━━━ PROVIDED ENTRIES ━━━

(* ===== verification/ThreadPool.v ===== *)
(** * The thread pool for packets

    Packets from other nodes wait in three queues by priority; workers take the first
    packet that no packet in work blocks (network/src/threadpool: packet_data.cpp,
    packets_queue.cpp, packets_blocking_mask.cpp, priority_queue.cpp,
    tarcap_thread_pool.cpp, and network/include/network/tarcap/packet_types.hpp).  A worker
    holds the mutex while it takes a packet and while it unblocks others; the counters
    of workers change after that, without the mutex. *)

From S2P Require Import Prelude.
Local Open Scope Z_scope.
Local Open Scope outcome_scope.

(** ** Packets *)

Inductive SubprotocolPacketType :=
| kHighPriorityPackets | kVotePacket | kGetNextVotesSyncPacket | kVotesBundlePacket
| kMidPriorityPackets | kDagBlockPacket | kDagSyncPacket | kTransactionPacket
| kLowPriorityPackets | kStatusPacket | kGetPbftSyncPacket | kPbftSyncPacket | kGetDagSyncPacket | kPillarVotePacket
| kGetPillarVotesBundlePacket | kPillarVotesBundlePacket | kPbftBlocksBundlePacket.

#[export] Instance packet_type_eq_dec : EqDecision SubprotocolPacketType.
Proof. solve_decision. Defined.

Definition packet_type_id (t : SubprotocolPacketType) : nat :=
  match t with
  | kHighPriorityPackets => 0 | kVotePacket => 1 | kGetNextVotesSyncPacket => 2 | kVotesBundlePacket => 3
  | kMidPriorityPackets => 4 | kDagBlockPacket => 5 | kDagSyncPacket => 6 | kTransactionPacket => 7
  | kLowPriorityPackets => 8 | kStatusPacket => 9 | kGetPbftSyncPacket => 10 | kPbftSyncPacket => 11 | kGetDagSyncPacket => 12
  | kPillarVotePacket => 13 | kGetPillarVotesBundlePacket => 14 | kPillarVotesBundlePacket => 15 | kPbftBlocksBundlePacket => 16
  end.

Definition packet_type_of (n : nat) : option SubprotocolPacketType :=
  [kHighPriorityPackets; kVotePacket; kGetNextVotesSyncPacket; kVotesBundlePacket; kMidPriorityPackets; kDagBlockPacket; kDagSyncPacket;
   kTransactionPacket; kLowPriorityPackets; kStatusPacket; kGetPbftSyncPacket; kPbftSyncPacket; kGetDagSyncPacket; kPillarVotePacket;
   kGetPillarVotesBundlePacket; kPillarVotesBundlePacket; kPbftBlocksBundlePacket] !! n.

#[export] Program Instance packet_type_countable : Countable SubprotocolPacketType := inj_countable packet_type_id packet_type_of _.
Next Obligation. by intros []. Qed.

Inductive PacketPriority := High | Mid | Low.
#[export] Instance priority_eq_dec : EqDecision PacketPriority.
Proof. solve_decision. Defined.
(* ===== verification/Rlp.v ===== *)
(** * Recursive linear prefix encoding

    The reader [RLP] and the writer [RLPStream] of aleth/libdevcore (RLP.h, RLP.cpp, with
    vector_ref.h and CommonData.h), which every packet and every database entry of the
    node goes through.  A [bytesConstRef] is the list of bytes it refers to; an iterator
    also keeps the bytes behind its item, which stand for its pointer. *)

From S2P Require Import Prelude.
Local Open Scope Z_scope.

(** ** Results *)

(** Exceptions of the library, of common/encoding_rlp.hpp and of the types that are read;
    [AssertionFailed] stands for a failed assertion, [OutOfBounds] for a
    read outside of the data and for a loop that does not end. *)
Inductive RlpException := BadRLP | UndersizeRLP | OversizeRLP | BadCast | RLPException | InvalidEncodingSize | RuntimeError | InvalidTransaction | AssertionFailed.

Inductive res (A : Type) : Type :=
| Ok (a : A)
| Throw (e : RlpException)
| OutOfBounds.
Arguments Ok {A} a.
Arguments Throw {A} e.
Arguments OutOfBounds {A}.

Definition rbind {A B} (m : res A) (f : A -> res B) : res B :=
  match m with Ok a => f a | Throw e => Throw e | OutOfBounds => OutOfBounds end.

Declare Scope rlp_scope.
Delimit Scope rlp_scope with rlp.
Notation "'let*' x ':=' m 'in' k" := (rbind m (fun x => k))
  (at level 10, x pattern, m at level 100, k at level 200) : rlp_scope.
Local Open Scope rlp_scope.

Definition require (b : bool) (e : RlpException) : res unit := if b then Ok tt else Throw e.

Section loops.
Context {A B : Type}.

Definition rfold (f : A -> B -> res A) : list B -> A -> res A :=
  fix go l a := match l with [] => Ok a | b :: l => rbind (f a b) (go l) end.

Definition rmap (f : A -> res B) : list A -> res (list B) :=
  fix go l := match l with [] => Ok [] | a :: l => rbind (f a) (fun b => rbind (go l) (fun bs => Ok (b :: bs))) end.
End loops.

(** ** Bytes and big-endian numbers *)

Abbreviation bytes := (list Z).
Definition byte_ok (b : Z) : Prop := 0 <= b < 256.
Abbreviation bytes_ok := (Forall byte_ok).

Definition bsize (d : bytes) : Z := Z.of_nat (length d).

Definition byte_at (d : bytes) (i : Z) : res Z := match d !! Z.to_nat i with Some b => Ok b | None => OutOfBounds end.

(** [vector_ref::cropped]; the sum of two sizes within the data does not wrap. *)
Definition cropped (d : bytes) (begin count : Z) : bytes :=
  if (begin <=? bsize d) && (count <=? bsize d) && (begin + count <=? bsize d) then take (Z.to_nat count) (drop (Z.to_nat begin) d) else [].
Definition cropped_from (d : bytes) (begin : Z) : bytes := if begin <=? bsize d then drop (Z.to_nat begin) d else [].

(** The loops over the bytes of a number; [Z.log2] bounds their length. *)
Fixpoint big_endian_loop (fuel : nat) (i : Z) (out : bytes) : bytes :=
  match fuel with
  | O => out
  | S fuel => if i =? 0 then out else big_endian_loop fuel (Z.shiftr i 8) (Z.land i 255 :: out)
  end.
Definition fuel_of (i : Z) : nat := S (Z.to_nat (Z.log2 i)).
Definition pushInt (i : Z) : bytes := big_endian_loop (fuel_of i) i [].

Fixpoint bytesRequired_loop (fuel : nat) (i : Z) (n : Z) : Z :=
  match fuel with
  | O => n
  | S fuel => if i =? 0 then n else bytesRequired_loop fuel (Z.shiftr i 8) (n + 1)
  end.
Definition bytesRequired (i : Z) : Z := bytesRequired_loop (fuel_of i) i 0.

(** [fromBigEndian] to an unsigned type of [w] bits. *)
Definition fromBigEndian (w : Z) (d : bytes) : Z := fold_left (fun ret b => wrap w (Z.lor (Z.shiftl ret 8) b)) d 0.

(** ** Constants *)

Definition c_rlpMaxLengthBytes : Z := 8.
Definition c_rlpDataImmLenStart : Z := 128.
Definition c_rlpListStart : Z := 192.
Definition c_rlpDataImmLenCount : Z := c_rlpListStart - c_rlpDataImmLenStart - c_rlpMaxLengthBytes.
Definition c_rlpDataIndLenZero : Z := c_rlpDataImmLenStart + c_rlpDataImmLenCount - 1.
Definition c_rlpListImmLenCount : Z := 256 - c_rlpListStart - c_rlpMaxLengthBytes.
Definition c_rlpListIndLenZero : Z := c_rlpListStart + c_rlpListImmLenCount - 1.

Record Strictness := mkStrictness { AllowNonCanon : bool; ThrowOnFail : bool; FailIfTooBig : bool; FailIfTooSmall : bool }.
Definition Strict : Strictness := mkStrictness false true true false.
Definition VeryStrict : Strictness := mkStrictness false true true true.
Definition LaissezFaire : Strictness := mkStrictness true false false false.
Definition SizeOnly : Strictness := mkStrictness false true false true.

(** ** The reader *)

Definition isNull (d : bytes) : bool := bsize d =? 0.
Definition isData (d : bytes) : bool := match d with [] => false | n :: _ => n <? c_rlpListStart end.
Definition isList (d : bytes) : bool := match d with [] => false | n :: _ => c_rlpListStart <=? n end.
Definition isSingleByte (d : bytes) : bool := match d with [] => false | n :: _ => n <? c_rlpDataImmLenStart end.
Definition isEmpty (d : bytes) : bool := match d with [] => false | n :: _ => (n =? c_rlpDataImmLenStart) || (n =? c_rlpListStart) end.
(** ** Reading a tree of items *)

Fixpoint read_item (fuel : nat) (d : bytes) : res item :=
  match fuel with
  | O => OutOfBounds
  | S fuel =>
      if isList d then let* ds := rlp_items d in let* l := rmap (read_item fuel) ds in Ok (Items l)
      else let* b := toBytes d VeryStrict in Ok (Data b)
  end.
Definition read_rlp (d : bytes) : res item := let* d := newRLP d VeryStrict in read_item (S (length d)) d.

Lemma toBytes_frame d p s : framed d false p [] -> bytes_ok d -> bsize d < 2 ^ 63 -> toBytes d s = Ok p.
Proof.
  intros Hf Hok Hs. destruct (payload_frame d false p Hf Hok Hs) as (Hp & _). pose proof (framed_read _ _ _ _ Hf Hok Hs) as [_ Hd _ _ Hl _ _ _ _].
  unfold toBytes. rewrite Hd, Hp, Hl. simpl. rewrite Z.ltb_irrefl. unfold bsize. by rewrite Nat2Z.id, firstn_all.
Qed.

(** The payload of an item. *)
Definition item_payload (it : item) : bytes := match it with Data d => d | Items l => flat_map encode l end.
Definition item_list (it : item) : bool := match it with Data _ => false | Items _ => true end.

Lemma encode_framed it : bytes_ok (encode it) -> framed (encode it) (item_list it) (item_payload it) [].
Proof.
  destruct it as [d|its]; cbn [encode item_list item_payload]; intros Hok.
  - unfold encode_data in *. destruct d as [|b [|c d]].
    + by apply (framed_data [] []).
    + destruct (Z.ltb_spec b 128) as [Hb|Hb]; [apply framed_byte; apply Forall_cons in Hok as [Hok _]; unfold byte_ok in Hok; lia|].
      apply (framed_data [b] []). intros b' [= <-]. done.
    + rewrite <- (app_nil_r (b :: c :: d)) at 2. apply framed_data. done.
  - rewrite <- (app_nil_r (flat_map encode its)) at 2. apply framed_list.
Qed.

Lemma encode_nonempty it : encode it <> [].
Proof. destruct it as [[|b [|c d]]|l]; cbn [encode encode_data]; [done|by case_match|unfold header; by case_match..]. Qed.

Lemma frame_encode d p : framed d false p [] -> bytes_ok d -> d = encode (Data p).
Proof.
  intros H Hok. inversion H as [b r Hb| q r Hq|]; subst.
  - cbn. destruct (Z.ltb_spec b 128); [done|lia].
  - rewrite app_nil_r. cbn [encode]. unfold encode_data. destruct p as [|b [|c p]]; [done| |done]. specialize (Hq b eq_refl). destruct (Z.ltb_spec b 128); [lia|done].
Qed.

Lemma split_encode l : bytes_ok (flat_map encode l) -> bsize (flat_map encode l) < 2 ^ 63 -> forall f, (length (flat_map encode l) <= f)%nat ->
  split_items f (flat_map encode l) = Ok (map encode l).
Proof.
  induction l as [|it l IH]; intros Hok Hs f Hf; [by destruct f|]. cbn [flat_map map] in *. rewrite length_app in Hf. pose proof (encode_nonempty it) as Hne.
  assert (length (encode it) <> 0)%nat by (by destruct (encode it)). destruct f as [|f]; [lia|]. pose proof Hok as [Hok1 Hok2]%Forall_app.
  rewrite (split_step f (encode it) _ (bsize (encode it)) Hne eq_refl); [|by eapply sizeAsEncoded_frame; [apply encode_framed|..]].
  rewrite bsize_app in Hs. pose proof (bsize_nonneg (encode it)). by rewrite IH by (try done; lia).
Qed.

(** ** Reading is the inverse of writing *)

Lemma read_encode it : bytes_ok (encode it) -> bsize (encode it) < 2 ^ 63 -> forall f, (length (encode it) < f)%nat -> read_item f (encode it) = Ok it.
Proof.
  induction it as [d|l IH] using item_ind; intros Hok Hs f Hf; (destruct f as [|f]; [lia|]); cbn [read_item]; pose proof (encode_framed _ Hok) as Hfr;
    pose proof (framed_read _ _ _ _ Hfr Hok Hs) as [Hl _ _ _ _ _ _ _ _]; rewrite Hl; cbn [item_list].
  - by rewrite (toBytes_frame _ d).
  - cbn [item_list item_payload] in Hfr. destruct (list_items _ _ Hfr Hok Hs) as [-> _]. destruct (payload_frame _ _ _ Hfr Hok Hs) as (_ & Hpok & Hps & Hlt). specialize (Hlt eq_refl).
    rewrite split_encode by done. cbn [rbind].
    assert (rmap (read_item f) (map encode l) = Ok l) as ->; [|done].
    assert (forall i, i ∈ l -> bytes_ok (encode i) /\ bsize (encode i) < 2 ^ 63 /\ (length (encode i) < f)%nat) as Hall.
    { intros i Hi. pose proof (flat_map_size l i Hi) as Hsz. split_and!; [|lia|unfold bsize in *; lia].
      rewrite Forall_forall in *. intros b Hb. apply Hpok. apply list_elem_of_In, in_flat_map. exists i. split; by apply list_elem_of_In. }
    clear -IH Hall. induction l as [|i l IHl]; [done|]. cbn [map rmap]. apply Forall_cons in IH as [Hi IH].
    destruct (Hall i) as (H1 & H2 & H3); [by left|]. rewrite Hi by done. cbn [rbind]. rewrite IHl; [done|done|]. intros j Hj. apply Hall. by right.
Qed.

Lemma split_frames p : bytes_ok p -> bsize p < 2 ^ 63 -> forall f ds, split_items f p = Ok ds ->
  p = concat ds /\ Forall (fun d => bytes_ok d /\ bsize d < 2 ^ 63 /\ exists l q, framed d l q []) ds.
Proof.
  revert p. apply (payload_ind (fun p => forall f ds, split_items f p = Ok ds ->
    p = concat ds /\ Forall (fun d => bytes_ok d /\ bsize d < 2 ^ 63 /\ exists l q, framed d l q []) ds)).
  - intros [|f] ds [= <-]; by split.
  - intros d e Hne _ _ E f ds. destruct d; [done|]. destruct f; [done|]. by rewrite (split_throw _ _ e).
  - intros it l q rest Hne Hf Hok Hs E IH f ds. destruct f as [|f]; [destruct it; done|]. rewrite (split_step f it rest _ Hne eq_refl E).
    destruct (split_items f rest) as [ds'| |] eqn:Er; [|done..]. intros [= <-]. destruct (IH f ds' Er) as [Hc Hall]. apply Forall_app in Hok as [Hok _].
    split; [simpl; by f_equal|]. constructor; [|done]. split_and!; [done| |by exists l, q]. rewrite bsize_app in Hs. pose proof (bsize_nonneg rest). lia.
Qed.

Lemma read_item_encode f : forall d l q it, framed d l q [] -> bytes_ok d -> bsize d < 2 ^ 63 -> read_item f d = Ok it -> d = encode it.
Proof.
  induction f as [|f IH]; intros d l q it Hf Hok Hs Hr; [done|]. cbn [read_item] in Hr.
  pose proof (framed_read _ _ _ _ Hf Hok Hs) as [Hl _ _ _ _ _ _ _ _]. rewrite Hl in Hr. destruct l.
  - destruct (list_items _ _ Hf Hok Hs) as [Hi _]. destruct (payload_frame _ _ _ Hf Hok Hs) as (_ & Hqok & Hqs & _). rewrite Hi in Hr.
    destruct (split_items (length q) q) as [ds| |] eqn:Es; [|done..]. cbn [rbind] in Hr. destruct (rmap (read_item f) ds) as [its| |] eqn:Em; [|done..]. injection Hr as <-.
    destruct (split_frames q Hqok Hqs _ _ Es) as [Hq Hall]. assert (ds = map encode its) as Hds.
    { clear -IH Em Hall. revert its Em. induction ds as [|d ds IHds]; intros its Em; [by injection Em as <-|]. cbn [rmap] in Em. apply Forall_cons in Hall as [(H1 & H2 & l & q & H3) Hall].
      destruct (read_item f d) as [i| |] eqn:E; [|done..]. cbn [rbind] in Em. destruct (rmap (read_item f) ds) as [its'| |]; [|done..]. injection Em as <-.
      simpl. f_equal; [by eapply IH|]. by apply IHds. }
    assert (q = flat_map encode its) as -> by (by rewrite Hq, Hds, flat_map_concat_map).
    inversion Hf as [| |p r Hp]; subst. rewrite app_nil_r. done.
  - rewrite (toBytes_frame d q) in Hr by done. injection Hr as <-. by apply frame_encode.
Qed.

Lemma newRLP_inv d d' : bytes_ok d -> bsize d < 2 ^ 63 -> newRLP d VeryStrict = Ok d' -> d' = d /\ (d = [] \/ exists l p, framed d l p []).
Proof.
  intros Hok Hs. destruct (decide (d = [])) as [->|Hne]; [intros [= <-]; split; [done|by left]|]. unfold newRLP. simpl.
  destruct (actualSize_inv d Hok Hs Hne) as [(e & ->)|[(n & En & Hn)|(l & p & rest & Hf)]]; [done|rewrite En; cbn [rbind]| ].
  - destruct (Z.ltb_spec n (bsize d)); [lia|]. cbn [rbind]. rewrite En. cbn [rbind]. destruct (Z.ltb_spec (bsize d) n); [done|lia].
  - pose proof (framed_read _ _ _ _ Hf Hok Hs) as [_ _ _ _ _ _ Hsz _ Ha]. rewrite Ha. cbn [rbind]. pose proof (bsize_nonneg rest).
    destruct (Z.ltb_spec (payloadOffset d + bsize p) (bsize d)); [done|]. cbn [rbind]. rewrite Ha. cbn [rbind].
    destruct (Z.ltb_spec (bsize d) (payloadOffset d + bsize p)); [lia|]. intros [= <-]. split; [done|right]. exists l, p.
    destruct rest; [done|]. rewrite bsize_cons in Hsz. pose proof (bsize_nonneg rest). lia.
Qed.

━━━

* DIRECTIONS FOR THIS TASK: Using the data above, reproduce exactly the lines from the line that contains "Fixpoint big_endian_loop (fuel" through the line that contains "Definition c_rlpListStart : Z := 192.", including both.

* RESPONSE AREA:
Fixpoint big_endian_loop (fuel : nat) (i : Z) (out : bytes) : bytes :=
  match fuel with
  | O => out
  | S fuel => if i =? 0 then out else big_endian_loop fuel (Z.shiftr i 8) (Z.land i 255 :: out)
  end.
Definition fuel_of (i : Z) : nat := S (Z.to_nat (Z.log2 i)).
Definition pushInt (i : Z) : bytes := big_endian_loop (fuel_of i) i [].

Fixpoint bytesRequired_loop (fuel : nat) (i : Z) (n : Z) : Z :=
  match fuel with
  | O => n
  | S fuel => if i =? 0 then n else bytesRequired_loop fuel (Z.shiftr i 8) (n + 1)
  end.
Definition bytesRequired (i : Z) : Z := bytesRequired_loop (fuel_of i) i 0.

(** [fromBigEndian] to an unsigned type of [w] bits. *)
Definition fromBigEndian (w : Z) (d : bytes) : Z := fold_left (fun ret b => wrap w (Z.lor (Z.shiftl ret 8) b)) d 0.

(** ** Constants *)

Definition c_rlpMaxLengthBytes : Z := 8.
Definition c_rlpDataImmLenStart : Z := 128.
Definition c_rlpListStart : Z := 192.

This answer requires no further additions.